5.23.2019

Pro-Choice Men Can Help in Abortion Fight

throwing a punch

In a recent post about abortion being a church-state issue, I mentioned that I find it puzzling that some pro-choice women seem to want men, including those of us who are pro-choice, to stay out of the abortion debate. Writing in The Guardian, Gaby Hinsliff expressed similar sentiments: "Yet the argument that men should all shut up and leave this to women is a risky one, unless we seek a world where virulently pro-life men still feel no shame about barging in while pro-choice men hang back for fear of saying the wrong thing."

I agree with her, and I am glad to see more people expressing these views. Men are not affected by anti-abortion laws in the same ways as women, but that does not mean that we are not still affected. I think that most pro-choice men recognize how important it is to maintain the right to safe and legal abortion, provide evidence-based sex education, and make sure that effective contraception remains accessible to everyone who wants it. I also suspect that many pro-choice men would like to help repel the seemingly endless attacks on these rights.

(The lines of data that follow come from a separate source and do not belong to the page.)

(* ===== verification/CString.v ===== *)
(** * C strings: the functions of <string.h>, <ctype.h> and <stdlib.h> the code calls

    A [char *] that points to a C string is the byte string up to its NUL; a
    pointer into it is the suffix that starts there.  Offsets are [nat], sizes
    and numbers [Z].  [strtol] and its relatives saturate as the C library's
    do; [dec] prints as [%u], [%zu] and [%llu]. *)

From S2P Require Export Prelude.

(** ** Characters *)

Definition code (c : ascii) : Z := Z.of_N (N_of_ascii c).
Definition chr (z : Z) : ascii := ascii_of_N (Z.to_N (z mod 256)).

Definition isdigit (c : ascii) : bool := (48 <=? code c) && (code c <=? 57).
Definition isspace (c : ascii) : bool := (code c =? 32) || ((9 <=? code c) && (code c <=? 13)).
Definition isupper (c : ascii) : bool := (65 <=? code c) && (code c <=? 90).
Definition islower (c : ascii) : bool := (97 <=? code c) && (code c <=? 122).
Definition isalnum (c : ascii) : bool := isdigit c || isupper c || islower c.
Definition tolower (c : ascii) : ascii := if isupper c then chr (code c + 32) else c.

(** ** Strings *)

(** The C string a buffer holds: its characters before the first NUL. *)
Fixpoint cstr_of (buf : bytes) : bytes :=
  match buf with
  | [] => []
  | c :: r => if Ascii.eqb c NUL then [] else c :: cstr_of r
  end.

Definition no_nul (s : bytes) : Prop := NUL ∉ s.

Definition strlen (s : bytes) : Z := lenZ s.
Definition streq (s t : bytes) : bool := bool_decide (s = t).
Definition strneq (n : nat) (s t : bytes) : bool := bool_decide (take n s = take n t).
Definition strcaseeq (s t : bytes) : bool := streq (tolower <$> s) (tolower <$> t).

Fixpoint starts_with (p s : bytes) : bool :=
  match p, s with
  | [], _ => true
  | a :: p', b :: s' => Ascii.eqb a b && starts_with p' s'
  | _ :: _, [] => false
  end.

(** [strstr(s, p)]: the suffix of [s] that starts at the first occurrence of [p]. *)
Fixpoint strstr (s p : bytes) : option bytes :=
  if starts_with p s then Some s
  else match s with
       | [] => None
       | _ :: r => strstr r p
       end.

(** [strchr(s, c) - s] for a character other than NUL. *)
Definition strchr (s : bytes) (c : ascii) : option nat := find_idx (Ascii.eqb c) s.

(** ["%s"] printed into a buffer of [n] bytes with [snprintf]. *)
Definition fits (n : nat) (s : bytes) : bytes := take (n - 1) s.

(** ** Numbers *)

Fixpoint skip_ws (s : bytes) : bytes :=
  match s with
  | c :: r => if isspace c then skip_ws r else s
  | [] => []
  end.

Fixpoint digits_val (acc : Z) (s : bytes) : Z :=
  match s with
  | c :: r => if isdigit c then digits_val (acc * 10 + (code c - 48)) r else acc
  | [] => acc
  end.

Definition LONG_MAX : Z := 2 ^ 63 - 1.
Definition LONG_MIN : Z := - 2 ^ 63.

Definition strtol (s : bytes) : Z :=
  match skip_ws s with
  | c :: r =>
      if Ascii.eqb c "-" then Z.max LONG_MIN (- digits_val 0 r)
      else if Ascii.eqb c "+" then Z.min LONG_MAX (digits_val 0 r)
      else Z.min LONG_MAX (digits_val 0 (c :: r))
  | [] => 0
  end.

Definition atol (s : bytes) : Z := strtol s.

Definition sat_u64 (v : Z) : Z := if v <=? SIZE_MAX then v else SIZE_MAX.

(** [strtoul] and [strtoull] with 64-bit results. *)
Definition strtoull (s : bytes) : Z :=
  match skip_ws s with
  | c :: r =>
      if Ascii.eqb c "-"
      then (let v := digits_val 0 r in if v <=? SIZE_MAX then u64 (- v) else SIZE_MAX)
      else if Ascii.eqb c "+" then sat_u64 (digits_val 0 r)
      else sat_u64 (digits_val 0 (c :: r))
  | [] => 0
  end.

Definition digit (z : Z) : ascii := chr (48 + z).

Fixpoint dec_digits (fuel : nat) (n : Z) : bytes :=
  match fuel with
  | O => []
  | S f => if n <? 10 then [digit n] else dec_digits f (n / 10) ++ [digit (n mod 10)]
  end.

(** Twenty digits print every unsigned 64-bit number. *)
Definition dec (n : Z) : bytes := dec_digits 20 n.

(** ["%d"] of an [int]. *)
Definition dec_signed (n : Z) : bytes :=
  if n <? 0 then ("-"%char : ascii) :: dec (- n) else dec n.

Definition hexdigit (z : Z) : ascii := if z <? 10 then chr (48 + z) else chr (87 + z).

(** [n] hexadecimal digits of [z], most significant first: ["%08x"] is [hex 8]. *)
Fixpoint hex (n : nat) (z : Z) : bytes :=
  match n with
  | O => []
  | S m => hex m (z / 16) ++ [hexdigit (z mod 16)]
  end.

(** ** Lemmas *)

Lemma code_range c : 0 <= code c < 256.
Proof.
  unfold code. split; [lia|].
  pose proof (N_ascii_bounded c). lia.
Qed.

Lemma code_chr z : 0 <= z < 256 -> code (chr z) = z.
Proof.
  intros Hz. unfold code, chr. rewrite Z.mod_small by lia.
  rewrite N_ascii_embedding by lia. lia.
Qed.

Lemma chr_code c : chr (code c) = c.
Proof.
  unfold code, chr. rewrite Z.mod_small by (pose proof (N_ascii_bounded c); lia).
  rewrite N2Z.id. apply ascii_N_embedding.
Qed.

Lemma cstr_of_no_nul s : no_nul (cstr_of s).
Proof.
  unfold no_nul. induction s as [|c r IH]; cbn; [apply not_elem_of_nil|].
  destruct (Ascii.eqb_spec c NUL); [apply not_elem_of_nil|].
  apply not_elem_of_cons. done.
Qed.

Lemma cstr_of_app_nul s r : no_nul s -> cstr_of (s ++ NUL :: r) = s.
Proof.
  unfold no_nul. induction s as [|c s IH]; cbn; [done|].
  rewrite not_elem_of_cons. intros [Hc Hs].
  destruct (Ascii.eqb_spec c NUL); [done|]. by rewrite IH.
Qed.

Lemma cstr_of_id s : no_nul s -> cstr_of s = s.
Proof.
  unfold no_nul. induction s as [|c s IH]; cbn; [done|].
  rewrite not_elem_of_cons. intros [Hc Hs].
  destruct (Ascii.eqb_spec c NUL); [done|]. by rewrite IH.
Qed.

Lemma no_nul_app s t : no_nul (s ++ t) <-> no_nul s /\ no_nul t.
Proof. unfold no_nul. rewrite elem_of_app. tauto. Qed.

Lemma starts_with_spec p s : starts_with p s = true <-> exists r, s = p ++ r.
Proof.
  revert s; induction p as [|a p IH]; intros s; cbn.
  - split; [by exists s|done].
  - destruct s as [|b s]; [split; [done|by intros [? [=]]]|].
    rewrite andb_true_iff, IH. split.
    + intros [->%Ascii.eqb_eq [r ->]]. by exists r.
    + intros [r [= -> ->]]. split; [apply Ascii.eqb_refl|by exists r].
Qed.

Lemma starts_with_app p r : starts_with p (p ++ r) = true.
Proof. apply starts_with_spec. by exists r. Qed.

(** Two delimited words that match are equal. *)
Lemma starts_with_delimited c k s t :
  c ∉ k -> c ∉ s -> starts_with (k ++ [c]) (s ++ c :: t) = true -> s = k.
Proof.
  revert s; induction k as [|a k IH]; intros s Hk Hs; destruct s as [|b s]; cbn [app starts_with].
  - done.
  - rewrite andb_true_r. intros ->%Ascii.eqb_eq. by destruct Hs; apply list_elem_of_here.
  - intros [->%Ascii.eqb_eq _]%andb_true_iff. by destruct Hk; apply list_elem_of_here.
  - intros [->%Ascii.eqb_eq H]%andb_true_iff. f_equal. apply IH; [..|done];
      intros ?; [apply Hk|apply Hs]; by apply list_elem_of_further.
Qed.

(** [strstr] finds an occurrence. *)
Lemma strstr_Some s p r :
  strstr s p = Some r -> starts_with p r = true /\ exists pre, s = pre ++ r.
Proof.
  induction s as [|c s IH]; cbn.
  - destruct (starts_with p []) eqn:H; [|done]. intros [= <-]. split; [done|by exists []].
  - destruct (starts_with p (c :: s)) eqn:H.
    + intros [= <-]. split; [done|by exists []].
    + intros [? [pre ->]]%IH. split; [done|by exists (c :: pre)].
Qed.

(** Text without the needle's first character is skipped. *)
Lemma strstr_skip c p s t : c ∉ s -> strstr (s ++ t) (c :: p) = strstr t (c :: p).
Proof.
  induction s as [|a s IH]; [done|].
  rewrite not_elem_of_cons. intros [Ha Hs]. cbn [app strstr starts_with].
  destruct (Ascii.eqb_spec c a); [done|]. cbn [andb]. by apply IH.
Qed.

Lemma strstr_here p r : p <> [] -> strstr (p ++ r) p = Some (p ++ r).
Proof.
  intros Hp. pose proof (starts_with_app p r) as H.
  destruct p as [|c p]; [done|]. cbn [app strstr] in *. by rewrite H.
Qed.

Lemma strstr_none c p s : c ∉ s -> strstr s (c :: p) = None.
Proof.
  intros Hs. rewrite <- (app_nil_r s), strstr_skip by done. done.
Qed.

Lemma strchr_skip s c r : c ∉ s -> strchr (s ++ c :: r) c = Some (length s).
Proof.
  intros Hs. unfold strchr. rewrite find_idx_app_r.
  - cbn [find_idx]. rewrite Ascii.eqb_refl. cbn. by rewrite Nat.add_0_r.
  - apply Forall_forall. intros x Hx. apply Ascii.eqb_neq. intros ->. by apply Hs.
Qed.

Lemma strchr_none s c : c ∉ s -> strchr s c = None.
Proof.
  intros Hs. apply find_idx_None, Forall_forall.
  intros x Hx. apply Ascii.eqb_neq. intros ->. by apply Hs.
Qed.

Lemma strchr_Some s c k :
  strchr s c = Some k -> s !! k = Some c /\ c ∉ take k s.
Proof.
  intros [(x & Hx & ->%Ascii.eqb_eq) Hmin]%find_idx_Some. split; [done|].
  intros (j & Hj & Hlt)%elem_of_take.
  specialize (Hmin j x Hlt Hj). by rewrite Ascii.eqb_refl in Hmin.
Qed.

Lemma streq_true s t : streq s t = true <-> s = t.
Proof. apply bool_decide_eq_true. Qed.
Lemma streq_false s t : streq s t = false <-> s <> t.
Proof. apply bool_decide_eq_false. Qed.
Lemma streq_refl s : streq s s = true.
Proof. by apply streq_true. Qed.
#[export] Hint Rewrite streq_refl : airy.

(** Compares the literal strings of a dispatch. *)
Ltac eval_streq :=
  repeat match goal with
  | |- context [streq ?a ?b] =>
      let v := eval vm_compute in (streq a b) in
      lazymatch v with true => idtac | false => idtac end;
      change (streq a b) with v; cbv iota
  end.

(** *** Decimal numbers *)

Lemma isdigit_digit z : 0 <= z < 10 -> isdigit (digit z) = true.
Proof. intros ?. unfold isdigit, digit. rewrite code_chr by lia. lia. Qed.

Lemma code_digit z : 0 <= z < 10 -> code (digit z) = 48 + z.
Proof. intros ?. unfold digit. apply code_chr. lia. Qed.

Definition all_digits (s : bytes) : Prop := Forall (fun c => isdigit c = true) s.

Lemma dec_digits_all f n : 0 <= n -> all_digits (dec_digits f n).
Proof.
  revert n; induction f as [|f IH]; intros n Hn; cbn; [constructor|].
  destruct (Z.ltb_spec n 10).
  - constructor; [|constructor]. apply isdigit_digit; lia.
  - apply Forall_app. split; [apply IH; apply Z.div_pos; lia|].
    constructor; [|constructor]. apply isdigit_digit.
    apply Z.mod_pos_bound; lia.
Qed.

Lemma digits_val_app s t acc :
  all_digits s -> digits_val acc (s ++ t) = digits_val (digits_val acc s) t.
Proof.
  intros Hs. revert acc; induction Hs as [|c s Hc Hs IH]; intros acc; [done|].
  cbn [app digits_val]. by rewrite Hc, IH.
Qed.

Lemma digits_val_stop acc t :
  match t with [] => True | c :: _ => isdigit c = false end -> digits_val acc t = acc.
Proof. destruct t as [|c t]; [done|]. cbn. by intros ->. Qed.

Lemma dec_digits_val f n :
  0 <= n < 10 ^ Z.of_nat f -> digits_val 0 (dec_digits f n) = n.
Proof.
  revert n; induction f as [|f IH]; intros n Hn.
  - cbn in Hn |- *. lia.
  - cbn [dec_digits]. destruct (Z.ltb_spec n 10).
    + cbn [digits_val]. rewrite isdigit_digit, code_digit by lia. lia.
    + assert (0 <= n / 10 < 10 ^ Z.of_nat f) as Hq.
      { split; [apply Z.div_pos; lia|]. apply Z.div_lt_upper_bound; [lia|].
        replace (Z.of_nat (S f)) with (Z.succ (Z.of_nat f)) in Hn by lia.
        rewrite Z.pow_succ_r in Hn by lia. lia. }
      rewrite digits_val_app by (apply dec_digits_all; lia).
      rewrite IH by done. cbn [digits_val].
      pose proof (Z.mod_pos_bound n 10 ltac:(lia)).
      rewrite isdigit_digit, code_digit by lia.
      pose proof (Z.div_mod n 10 ltac:(lia)). lia.
Qed.

(** Printing then reading back, whatever follows the number. *)
Lemma digits_val_dec n t :
  0 <= n < 2 ^ 64 ->
  match t with [] => True | c :: _ => isdigit c = false end ->
  digits_val 0 (dec n ++ t) = n.
Proof.
  intros Hn Ht. unfold dec. rewrite digits_val_app by (apply dec_digits_all; lia).
  rewrite dec_digits_val by (change (10 ^ Z.of_nat 20) with 100000000000000000000; lia).
  by apply digits_val_stop.
Qed.

Lemma dec_all_digits n : 0 <= n -> all_digits (dec n).
Proof. apply dec_digits_all. Qed.

Lemma dec_length_pos n : (0 < length (dec n))%nat.
Proof.
  unfold dec. cbn [dec_digits]. destruct (n <? 10); [cbn; lia|].
  rewrite length_app. cbn. lia.
Qed.

Lemma dec_digits_length f n : (length (dec_digits f n) <= f)%nat.
Proof.
  revert n; induction f as [|f IH]; intros n; cbn; [lia|].
  destruct (n <? 10); cbn; [lia|]. rewrite length_app. cbn. specialize (IH (n / 10)). lia.
Qed.

Lemma dec_length n : (length (dec n) <= 20)%nat.
Proof. apply dec_digits_length. Qed.

Lemma dec_digits_short f k n : n < 10 ^ Z.of_nat (S k) -> (length (dec_digits f n) <= S k)%nat.
Proof.
  revert k n. induction f as [|f IH]; intros k n Hn; cbn [dec_digits]; [cbn; lia|].
  destruct (Z.ltb_spec n 10); [cbn; lia|]. rewrite length_app. cbn [length].
  destruct k as [|k]; [change (10 ^ Z.of_nat 1) with 10 in Hn; lia|].
  enough (length (dec_digits f (n / 10)) <= S k)%nat by lia. apply IH.
  apply Z.div_lt_upper_bound; [lia|].
  replace (Z.of_nat (S (S k))) with (Z.succ (Z.of_nat (S k))) in Hn by lia.
  by rewrite Z.pow_succ_r in Hn by lia.
Qed.

(** A number below [10 ^ k] has at most [k] digits. *)
Lemma dec_short k n : n < 10 ^ Z.of_nat (S k) -> (length (dec n) <= S k)%nat.
Proof. apply dec_digits_short. Qed.

Lemma lenZ_dec n : 1 <= lenZ (dec n) <= 20.
Proof. pose proof (dec_length_pos n). pose proof (dec_length n). unfold lenZ. lia. Qed.

(** The first character of a printed number is a digit. *)
Lemma dec_head n : 0 <= n -> exists c r, dec n = c :: r /\ isdigit c = true.
Proof.
  intros Hn. pose proof (dec_length_pos n) as Hl. pose proof (dec_all_digits n Hn) as Hd.
  destruct (dec n) as [|c r]; [cbn in Hl; lia|]. exists c, r. split; [done|].
  by apply Forall_cons in Hd as [? _].
Qed.

Lemma digit_not_space c : isdigit c = true -> isspace c = false.
Proof. unfold isdigit, isspace. lia. Qed.

Lemma digit_neq c d : isdigit c = true -> isdigit d = false -> Ascii.eqb c d = false.
Proof. intros Hc Hd. apply Ascii.eqb_neq. intros ->. congruence. Qed.

Lemma skip_ws_digit c r : isdigit c = true -> skip_ws (c :: r) = c :: r.
Proof. intros Hc. cbn. by rewrite (digit_not_space c Hc). Qed.

Lemma strtol_dec n t :
  0 <= n < 2 ^ 63 ->
  match t with [] => True | c :: _ => isdigit c = false end ->
  strtol (dec n ++ t) = n.
Proof.
  intros Hn Ht. destruct (dec_head n ltac:(lia)) as (c & r & Hd & Hc).
  pose proof (digits_val_dec n t ltac:(lia) Ht) as Hv.
  unfold strtol. rewrite Hd in Hv |- *. cbn [app] in Hv |- *.
  rewrite (skip_ws_digit _ _ Hc), !(digit_neq _ _ Hc) by done.
  rewrite Hv. unfold LONG_MAX. lia.
Qed.

Lemma strtoull_dec n t :
  0 <= n < 2 ^ 64 ->
  match t with [] => True | c :: _ => isdigit c = false end ->
  strtoull (dec n ++ t) = n.
Proof.
  intros Hn Ht. destruct (dec_head n ltac:(lia)) as (c & r & Hd & Hc).
  pose proof (digits_val_dec n t Hn Ht) as Hv.
  unfold strtoull, sat_u64. rewrite Hd in Hv |- *. cbn [app] in Hv |- *.
  rewrite (skip_ws_digit _ _ Hc), !(digit_neq _ _ Hc) by done.
  rewrite Hv. unfold SIZE_MAX. by rewrite (proj2 (Z.leb_le n (2 ^ 64 - 1)) ltac:(lia)).
Qed.

Lemma digits_val_nonneg acc s : 0 <= acc -> 0 <= digits_val acc s.
Proof.
  revert acc. induction s as [|c s IH]; intros acc Ha; [done|]. cbn [digits_val].
  destruct (isdigit c) eqn:Hc; [|done]. apply IH.
  unfold isdigit in Hc. apply andb_prop in Hc as [Hc _]. apply Z.leb_le in Hc. lia.
Qed.

Lemma strtoull_nonneg s : 0 <= strtoull s.
Proof.
  unfold strtoull, sat_u64, u64, SIZE_MAX. destruct (skip_ws s) as [|c r]; [done|].
  pose proof (digits_val_nonneg 0 r ltac:(lia)). pose proof (digits_val_nonneg 0 (c :: r) ltac:(lia)).
  repeat case_match; try lia; apply Z.mod_pos_bound; lia.
Qed.

Lemma all_digits_notin s c : all_digits s -> isdigit c = false -> c ∉ s.
Proof.
  unfold all_digits. rewrite Forall_forall. intros Hs Hc Hin.
  specialize (Hs c Hin). congruence.
Qed.

Lemma dec_notin n c : 0 <= n -> isdigit c = false -> c ∉ dec n.
Proof. intros Hn. apply all_digits_notin. by apply dec_all_digits. Qed.

Lemma length_hex n z : length (hex n z) = n.
Proof.
  revert z; induction n as [|n IH]; intros z; cbn; [done|].
  rewrite length_app, IH. cbn. lia.
Qed.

Hinsliff explains that many men have been affected by abortion too:

We rarely read or hear about them, but there must be millions of men whose lives were changed for the better by not becoming fathers when they weren’t ready. There will be men who owe their glittering careers and happy families now to the fact that 20 years ago they didn’t have to drop out of university when their student girlfriend got pregnant, or weren’t forced to marry someone they didn’t love. And there will also be men who didn’t have to raise a child in circumstances where they genuinely couldn’t have coped, and whose other children are infinitely better off for it; men who haven’t had to watch their partner struggle through the horror of a pregnancy where everyone knows the child is unlikely to survive, who know how it feels to hold their partner’s hand in the clinic but don’t feel it’s quite their place to talk about it.

Absolutely. I am one of these men. This is far from the only reason I think it is important to defend a woman's right to safe and legal abortion, but it is one of them. And sadly, it is one I have been reluctant to talk about for some of the reasons Hinsliff mentions.

In the end, I think it is important to recognize that activism aimed at preserving reproductive rights comes down to the same thing all activism ultimately comes down to: strength in numbers. We are more effective when we work together. Alienating pro-choice men probably isn't wise. At the same time, I do think it makes sense to expect that the most visible and vocal activists in this struggle are going to be women. Even though many men have been affected by abortion, we have not been affected in the same ways women have. Women's voices need to remain front-and-center. They have the most to lose if reproductive rights are taken away.